[Source data]
⟨
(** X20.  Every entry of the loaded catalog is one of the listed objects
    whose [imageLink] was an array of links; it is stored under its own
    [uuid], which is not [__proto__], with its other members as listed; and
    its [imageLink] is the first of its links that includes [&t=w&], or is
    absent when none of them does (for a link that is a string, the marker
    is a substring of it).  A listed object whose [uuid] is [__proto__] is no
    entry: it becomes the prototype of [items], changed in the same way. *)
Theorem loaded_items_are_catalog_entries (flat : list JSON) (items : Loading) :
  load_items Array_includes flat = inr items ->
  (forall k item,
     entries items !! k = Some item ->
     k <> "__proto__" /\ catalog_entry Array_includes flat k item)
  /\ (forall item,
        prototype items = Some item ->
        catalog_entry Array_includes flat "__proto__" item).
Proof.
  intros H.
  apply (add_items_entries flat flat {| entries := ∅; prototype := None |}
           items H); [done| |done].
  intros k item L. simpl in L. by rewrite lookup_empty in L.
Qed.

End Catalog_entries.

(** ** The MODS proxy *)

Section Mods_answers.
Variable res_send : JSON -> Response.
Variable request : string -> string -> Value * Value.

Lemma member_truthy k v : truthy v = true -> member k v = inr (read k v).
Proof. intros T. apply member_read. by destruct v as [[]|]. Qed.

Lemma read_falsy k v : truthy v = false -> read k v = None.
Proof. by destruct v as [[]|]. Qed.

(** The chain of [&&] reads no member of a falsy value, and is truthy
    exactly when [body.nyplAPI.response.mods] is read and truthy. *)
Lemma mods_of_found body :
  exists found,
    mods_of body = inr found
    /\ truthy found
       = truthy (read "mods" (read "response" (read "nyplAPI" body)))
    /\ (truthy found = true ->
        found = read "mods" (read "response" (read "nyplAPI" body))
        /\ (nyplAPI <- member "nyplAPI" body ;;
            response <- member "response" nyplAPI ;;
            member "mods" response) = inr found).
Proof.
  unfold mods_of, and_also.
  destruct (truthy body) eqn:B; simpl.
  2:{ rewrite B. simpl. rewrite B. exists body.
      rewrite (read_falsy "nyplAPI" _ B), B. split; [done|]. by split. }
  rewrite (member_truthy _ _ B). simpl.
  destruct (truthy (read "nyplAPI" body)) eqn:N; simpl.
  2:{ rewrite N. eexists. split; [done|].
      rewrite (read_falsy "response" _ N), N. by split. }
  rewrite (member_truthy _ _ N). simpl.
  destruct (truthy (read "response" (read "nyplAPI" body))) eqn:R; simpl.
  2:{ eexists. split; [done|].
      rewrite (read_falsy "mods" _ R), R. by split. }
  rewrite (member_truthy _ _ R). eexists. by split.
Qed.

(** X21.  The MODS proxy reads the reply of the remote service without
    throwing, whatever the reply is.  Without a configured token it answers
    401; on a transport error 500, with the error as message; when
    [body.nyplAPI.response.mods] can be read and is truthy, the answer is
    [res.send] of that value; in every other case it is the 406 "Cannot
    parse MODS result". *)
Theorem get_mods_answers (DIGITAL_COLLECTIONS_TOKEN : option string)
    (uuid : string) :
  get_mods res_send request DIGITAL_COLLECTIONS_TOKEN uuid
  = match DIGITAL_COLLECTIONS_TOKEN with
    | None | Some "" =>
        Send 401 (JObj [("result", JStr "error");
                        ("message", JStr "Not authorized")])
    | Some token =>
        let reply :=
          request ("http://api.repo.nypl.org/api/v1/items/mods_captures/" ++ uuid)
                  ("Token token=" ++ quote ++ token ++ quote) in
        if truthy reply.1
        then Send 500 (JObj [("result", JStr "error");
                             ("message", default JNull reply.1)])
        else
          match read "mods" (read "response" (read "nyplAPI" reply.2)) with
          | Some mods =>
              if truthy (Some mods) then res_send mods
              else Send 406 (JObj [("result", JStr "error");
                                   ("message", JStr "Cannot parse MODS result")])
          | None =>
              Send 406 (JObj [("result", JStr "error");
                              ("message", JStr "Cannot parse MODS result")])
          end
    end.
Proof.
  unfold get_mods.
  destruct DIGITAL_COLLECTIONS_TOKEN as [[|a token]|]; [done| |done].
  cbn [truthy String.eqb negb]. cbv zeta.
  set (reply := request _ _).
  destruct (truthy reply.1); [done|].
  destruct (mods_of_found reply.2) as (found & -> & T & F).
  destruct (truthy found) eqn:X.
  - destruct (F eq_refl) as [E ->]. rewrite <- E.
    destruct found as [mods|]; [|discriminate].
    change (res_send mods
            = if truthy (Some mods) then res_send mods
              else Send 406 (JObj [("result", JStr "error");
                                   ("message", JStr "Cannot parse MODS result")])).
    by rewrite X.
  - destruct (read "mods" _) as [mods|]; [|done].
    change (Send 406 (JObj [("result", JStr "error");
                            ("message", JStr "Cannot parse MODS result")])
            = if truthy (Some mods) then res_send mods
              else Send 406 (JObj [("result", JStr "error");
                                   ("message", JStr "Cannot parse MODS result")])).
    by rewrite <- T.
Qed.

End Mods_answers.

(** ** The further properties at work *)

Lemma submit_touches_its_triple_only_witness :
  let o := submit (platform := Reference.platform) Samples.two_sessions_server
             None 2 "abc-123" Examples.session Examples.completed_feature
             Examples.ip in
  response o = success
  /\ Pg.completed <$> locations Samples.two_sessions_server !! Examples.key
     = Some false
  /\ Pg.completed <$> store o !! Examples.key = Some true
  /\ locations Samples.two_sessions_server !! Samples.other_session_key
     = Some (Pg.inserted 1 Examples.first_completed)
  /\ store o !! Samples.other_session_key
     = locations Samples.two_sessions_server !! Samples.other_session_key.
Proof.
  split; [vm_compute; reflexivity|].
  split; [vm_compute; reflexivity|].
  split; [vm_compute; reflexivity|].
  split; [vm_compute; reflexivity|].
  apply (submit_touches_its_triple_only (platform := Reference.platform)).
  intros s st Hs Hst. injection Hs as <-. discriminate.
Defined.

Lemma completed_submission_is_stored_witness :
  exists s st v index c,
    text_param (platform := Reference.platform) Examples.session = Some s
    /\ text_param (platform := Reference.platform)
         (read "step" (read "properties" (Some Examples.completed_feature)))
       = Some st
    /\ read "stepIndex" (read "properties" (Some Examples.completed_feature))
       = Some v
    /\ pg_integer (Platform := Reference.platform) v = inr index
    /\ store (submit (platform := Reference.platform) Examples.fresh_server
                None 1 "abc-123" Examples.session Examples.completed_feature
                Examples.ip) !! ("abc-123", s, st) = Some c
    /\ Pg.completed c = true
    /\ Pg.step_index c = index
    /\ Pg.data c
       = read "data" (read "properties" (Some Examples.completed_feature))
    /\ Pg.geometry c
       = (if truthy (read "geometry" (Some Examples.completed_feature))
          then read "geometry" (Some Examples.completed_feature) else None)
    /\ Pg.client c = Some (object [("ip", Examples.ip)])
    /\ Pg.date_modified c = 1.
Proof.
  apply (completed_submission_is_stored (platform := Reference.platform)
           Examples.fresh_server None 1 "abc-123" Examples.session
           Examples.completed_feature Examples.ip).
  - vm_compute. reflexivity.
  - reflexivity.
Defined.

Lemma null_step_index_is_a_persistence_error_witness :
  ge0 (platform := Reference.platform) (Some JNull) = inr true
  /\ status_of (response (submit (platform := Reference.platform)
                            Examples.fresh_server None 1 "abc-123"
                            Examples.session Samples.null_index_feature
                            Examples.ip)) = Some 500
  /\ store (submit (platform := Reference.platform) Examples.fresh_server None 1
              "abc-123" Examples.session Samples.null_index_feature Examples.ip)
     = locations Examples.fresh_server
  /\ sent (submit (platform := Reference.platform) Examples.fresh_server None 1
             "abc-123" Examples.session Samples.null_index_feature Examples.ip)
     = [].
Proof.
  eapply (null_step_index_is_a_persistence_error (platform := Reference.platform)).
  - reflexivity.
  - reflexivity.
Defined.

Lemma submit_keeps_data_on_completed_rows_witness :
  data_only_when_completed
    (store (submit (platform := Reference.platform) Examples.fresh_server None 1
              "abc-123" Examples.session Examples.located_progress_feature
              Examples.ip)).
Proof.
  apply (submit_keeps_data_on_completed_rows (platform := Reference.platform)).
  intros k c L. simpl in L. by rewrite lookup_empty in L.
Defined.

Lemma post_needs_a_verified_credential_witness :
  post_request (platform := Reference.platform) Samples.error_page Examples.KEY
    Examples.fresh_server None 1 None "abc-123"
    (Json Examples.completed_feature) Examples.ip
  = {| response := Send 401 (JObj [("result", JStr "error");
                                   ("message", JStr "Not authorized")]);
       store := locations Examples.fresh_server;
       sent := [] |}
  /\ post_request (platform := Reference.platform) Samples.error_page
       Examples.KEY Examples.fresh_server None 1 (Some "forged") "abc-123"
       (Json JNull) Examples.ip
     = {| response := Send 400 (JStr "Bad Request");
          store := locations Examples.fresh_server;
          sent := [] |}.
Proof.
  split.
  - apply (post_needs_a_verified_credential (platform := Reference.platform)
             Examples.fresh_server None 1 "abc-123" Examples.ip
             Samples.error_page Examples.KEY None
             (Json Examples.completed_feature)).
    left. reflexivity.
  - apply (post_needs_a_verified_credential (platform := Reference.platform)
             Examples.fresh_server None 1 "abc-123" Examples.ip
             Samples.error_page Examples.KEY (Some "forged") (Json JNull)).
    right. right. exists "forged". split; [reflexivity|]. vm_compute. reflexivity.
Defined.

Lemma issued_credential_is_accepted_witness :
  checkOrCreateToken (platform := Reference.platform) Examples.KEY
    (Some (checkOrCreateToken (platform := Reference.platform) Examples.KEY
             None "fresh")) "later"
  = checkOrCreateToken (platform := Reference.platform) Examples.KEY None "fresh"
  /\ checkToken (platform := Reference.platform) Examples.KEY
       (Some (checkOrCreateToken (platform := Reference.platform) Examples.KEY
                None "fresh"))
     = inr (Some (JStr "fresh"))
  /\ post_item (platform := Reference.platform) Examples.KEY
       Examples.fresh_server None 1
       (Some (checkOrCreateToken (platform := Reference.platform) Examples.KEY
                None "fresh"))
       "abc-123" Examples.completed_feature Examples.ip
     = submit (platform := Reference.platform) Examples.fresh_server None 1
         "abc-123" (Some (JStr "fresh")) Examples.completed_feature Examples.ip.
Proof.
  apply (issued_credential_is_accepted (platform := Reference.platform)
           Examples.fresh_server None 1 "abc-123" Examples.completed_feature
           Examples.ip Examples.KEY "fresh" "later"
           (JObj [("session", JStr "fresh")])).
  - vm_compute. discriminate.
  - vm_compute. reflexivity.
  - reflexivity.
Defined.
⟩
⟨
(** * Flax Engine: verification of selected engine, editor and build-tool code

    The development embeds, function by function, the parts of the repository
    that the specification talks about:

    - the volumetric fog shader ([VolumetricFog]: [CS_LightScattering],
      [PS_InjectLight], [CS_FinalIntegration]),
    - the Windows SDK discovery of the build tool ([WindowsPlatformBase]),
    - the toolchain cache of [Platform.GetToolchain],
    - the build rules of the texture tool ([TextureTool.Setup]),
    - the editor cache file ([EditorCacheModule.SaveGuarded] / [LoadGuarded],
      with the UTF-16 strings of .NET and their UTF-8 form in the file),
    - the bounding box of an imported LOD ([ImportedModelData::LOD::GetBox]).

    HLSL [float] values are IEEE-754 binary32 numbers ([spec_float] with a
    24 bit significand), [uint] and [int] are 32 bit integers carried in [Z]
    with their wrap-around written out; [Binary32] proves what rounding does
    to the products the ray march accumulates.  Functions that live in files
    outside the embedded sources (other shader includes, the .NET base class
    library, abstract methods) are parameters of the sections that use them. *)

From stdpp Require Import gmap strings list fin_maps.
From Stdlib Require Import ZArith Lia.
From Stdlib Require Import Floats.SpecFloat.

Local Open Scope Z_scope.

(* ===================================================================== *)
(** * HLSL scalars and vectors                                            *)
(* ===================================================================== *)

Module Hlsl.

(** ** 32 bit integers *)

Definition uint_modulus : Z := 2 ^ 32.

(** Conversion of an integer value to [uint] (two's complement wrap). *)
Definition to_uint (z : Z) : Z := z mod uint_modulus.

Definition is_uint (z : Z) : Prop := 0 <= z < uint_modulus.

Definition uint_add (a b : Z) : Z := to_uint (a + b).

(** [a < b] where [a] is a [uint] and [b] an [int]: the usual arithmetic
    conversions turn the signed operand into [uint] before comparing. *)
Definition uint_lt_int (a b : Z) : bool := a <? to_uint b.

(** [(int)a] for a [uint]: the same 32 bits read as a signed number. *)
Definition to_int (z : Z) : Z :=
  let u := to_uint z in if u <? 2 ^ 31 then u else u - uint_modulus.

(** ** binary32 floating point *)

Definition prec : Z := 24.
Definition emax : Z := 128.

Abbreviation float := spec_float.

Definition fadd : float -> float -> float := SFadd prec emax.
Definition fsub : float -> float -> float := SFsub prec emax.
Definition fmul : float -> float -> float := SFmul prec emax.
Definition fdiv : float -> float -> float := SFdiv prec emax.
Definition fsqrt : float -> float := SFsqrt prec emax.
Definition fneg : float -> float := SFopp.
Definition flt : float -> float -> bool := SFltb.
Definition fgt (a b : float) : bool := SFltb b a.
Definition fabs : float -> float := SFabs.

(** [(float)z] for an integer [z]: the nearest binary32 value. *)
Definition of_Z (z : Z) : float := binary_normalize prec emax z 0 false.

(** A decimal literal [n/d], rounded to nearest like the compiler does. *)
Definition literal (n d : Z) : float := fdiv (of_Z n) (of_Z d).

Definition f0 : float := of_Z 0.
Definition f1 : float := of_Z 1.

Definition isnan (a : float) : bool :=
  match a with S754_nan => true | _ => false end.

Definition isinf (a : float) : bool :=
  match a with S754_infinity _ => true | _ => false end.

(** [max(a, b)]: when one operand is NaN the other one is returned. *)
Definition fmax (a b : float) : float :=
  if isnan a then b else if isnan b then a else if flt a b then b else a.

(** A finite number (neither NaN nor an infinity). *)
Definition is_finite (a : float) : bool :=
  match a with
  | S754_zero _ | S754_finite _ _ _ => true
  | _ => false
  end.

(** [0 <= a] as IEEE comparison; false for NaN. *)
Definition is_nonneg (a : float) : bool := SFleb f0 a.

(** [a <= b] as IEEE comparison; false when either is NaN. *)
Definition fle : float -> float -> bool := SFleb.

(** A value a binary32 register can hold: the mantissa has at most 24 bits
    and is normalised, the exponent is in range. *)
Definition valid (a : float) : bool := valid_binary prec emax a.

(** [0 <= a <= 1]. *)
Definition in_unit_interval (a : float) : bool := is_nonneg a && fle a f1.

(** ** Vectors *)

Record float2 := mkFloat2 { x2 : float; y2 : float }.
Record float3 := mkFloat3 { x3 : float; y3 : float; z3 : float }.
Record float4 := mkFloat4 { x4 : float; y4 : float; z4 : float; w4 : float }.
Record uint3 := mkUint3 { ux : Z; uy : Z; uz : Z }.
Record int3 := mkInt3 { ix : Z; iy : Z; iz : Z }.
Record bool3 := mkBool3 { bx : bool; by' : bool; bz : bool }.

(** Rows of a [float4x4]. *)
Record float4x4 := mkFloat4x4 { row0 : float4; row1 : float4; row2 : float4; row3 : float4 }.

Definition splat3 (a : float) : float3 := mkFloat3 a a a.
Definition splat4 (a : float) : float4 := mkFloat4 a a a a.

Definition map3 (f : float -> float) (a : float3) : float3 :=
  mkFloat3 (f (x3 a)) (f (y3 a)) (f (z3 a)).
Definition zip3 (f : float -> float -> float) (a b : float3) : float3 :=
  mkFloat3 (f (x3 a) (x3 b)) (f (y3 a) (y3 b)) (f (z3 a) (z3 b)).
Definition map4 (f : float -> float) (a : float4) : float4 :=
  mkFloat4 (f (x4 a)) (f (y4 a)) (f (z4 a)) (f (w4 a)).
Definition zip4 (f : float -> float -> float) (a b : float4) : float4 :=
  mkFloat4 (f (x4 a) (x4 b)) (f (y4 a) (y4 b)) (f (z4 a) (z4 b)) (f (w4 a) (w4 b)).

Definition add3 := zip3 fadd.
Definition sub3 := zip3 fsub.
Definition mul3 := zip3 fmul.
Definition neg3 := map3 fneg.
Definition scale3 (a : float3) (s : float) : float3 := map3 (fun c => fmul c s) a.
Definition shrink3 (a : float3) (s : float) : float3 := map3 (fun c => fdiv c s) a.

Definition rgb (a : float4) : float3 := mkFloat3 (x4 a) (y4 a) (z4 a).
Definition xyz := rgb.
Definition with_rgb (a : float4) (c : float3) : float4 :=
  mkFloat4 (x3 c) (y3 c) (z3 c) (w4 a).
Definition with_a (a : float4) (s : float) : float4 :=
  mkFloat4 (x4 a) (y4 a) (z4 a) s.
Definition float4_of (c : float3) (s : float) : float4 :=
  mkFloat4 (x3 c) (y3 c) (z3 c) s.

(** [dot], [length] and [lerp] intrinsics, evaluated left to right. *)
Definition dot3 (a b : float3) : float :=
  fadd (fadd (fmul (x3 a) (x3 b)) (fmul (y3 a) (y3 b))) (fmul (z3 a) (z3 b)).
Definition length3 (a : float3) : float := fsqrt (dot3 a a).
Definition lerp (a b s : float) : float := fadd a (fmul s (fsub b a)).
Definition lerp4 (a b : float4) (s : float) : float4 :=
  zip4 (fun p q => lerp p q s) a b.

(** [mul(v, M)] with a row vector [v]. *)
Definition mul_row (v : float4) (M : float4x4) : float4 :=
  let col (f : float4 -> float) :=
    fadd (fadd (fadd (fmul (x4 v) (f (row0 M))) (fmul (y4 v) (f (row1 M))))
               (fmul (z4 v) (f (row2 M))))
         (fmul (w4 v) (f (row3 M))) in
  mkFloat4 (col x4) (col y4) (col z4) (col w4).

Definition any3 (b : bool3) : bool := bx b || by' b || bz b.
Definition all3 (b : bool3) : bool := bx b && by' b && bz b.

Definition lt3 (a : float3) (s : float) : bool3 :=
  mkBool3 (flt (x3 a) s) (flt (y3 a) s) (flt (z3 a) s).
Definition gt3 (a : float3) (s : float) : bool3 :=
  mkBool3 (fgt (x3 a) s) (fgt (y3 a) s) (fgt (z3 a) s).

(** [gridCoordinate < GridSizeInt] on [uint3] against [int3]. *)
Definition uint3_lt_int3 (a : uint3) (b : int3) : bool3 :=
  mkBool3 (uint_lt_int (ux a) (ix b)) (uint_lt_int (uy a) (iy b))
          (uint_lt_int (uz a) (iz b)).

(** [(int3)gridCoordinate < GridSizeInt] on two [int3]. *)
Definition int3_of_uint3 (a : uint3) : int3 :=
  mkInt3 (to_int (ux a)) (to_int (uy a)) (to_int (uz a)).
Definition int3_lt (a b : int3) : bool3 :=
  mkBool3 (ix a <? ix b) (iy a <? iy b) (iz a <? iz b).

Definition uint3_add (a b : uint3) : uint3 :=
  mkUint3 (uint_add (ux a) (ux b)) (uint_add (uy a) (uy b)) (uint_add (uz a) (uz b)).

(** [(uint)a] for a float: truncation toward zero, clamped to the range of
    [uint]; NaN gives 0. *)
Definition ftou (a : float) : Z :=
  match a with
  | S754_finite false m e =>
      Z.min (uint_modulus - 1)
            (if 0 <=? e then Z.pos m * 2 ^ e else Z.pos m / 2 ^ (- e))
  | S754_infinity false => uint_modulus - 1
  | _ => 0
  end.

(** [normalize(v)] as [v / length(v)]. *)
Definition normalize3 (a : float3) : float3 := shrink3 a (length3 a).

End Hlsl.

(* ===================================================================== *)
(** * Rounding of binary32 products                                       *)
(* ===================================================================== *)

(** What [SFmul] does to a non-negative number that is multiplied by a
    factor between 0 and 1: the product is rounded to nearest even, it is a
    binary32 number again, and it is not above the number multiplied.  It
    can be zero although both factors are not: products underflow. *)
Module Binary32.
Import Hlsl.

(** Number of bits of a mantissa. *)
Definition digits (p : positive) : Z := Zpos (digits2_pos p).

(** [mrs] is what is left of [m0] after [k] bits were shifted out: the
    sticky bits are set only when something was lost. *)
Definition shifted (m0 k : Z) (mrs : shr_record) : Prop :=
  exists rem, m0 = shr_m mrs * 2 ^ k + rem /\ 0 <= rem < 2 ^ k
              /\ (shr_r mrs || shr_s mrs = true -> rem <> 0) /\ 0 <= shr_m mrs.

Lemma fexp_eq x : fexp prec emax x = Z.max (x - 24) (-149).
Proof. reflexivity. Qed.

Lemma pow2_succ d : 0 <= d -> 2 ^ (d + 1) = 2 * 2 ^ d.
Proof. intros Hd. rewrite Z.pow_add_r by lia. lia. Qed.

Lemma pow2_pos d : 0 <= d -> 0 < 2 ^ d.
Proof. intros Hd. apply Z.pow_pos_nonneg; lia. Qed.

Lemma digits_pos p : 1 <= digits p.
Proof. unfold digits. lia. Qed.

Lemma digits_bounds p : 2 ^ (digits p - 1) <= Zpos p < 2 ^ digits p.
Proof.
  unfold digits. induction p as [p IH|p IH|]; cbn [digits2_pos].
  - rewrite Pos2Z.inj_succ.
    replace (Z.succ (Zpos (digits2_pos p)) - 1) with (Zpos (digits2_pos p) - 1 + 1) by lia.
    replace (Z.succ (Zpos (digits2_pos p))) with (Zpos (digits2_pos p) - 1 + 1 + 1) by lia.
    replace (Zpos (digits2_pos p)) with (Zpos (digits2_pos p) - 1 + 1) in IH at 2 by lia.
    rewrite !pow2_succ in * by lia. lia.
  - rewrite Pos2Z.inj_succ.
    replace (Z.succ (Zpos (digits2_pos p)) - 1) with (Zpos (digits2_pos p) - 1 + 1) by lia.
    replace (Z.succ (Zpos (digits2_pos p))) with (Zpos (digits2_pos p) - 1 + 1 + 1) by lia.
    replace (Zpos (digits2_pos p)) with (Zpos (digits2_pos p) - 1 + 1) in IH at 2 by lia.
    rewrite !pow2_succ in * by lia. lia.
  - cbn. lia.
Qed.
⟩
⟨
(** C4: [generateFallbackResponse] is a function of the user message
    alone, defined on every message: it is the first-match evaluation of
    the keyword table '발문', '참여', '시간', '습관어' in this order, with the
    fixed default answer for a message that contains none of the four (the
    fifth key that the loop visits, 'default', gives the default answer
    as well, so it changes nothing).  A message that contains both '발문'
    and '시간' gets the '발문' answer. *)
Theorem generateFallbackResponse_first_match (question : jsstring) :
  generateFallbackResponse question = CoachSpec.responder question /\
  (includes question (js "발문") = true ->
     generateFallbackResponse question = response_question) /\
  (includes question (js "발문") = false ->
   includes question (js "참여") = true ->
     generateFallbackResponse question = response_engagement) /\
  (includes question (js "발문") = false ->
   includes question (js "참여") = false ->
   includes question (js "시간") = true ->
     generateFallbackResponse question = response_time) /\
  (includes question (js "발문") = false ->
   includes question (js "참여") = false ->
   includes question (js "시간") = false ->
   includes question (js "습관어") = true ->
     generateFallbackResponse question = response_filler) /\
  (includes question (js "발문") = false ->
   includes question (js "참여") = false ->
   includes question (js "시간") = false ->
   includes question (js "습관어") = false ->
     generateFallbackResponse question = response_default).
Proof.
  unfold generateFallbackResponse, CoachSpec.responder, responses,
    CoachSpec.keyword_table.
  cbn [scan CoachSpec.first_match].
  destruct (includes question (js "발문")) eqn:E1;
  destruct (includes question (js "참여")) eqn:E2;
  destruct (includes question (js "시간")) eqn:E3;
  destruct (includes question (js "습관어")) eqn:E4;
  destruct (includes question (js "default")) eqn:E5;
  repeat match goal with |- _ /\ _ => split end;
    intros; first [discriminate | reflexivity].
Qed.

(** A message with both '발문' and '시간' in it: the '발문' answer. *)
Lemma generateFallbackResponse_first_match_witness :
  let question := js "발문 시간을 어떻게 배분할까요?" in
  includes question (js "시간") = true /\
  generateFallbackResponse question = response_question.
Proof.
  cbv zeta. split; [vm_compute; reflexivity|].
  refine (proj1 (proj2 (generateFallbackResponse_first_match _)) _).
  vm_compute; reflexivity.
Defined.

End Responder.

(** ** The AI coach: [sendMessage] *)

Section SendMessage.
⟩
What to work on -
Go through the data above and find the lines with the word "gridCoordinate". Copy each of those lines.

Reply -
(** [gridCoordinate < GridSizeInt] on [uint3] against [int3]. *)
(** [(int3)gridCoordinate < GridSizeInt] on two [int3]. *)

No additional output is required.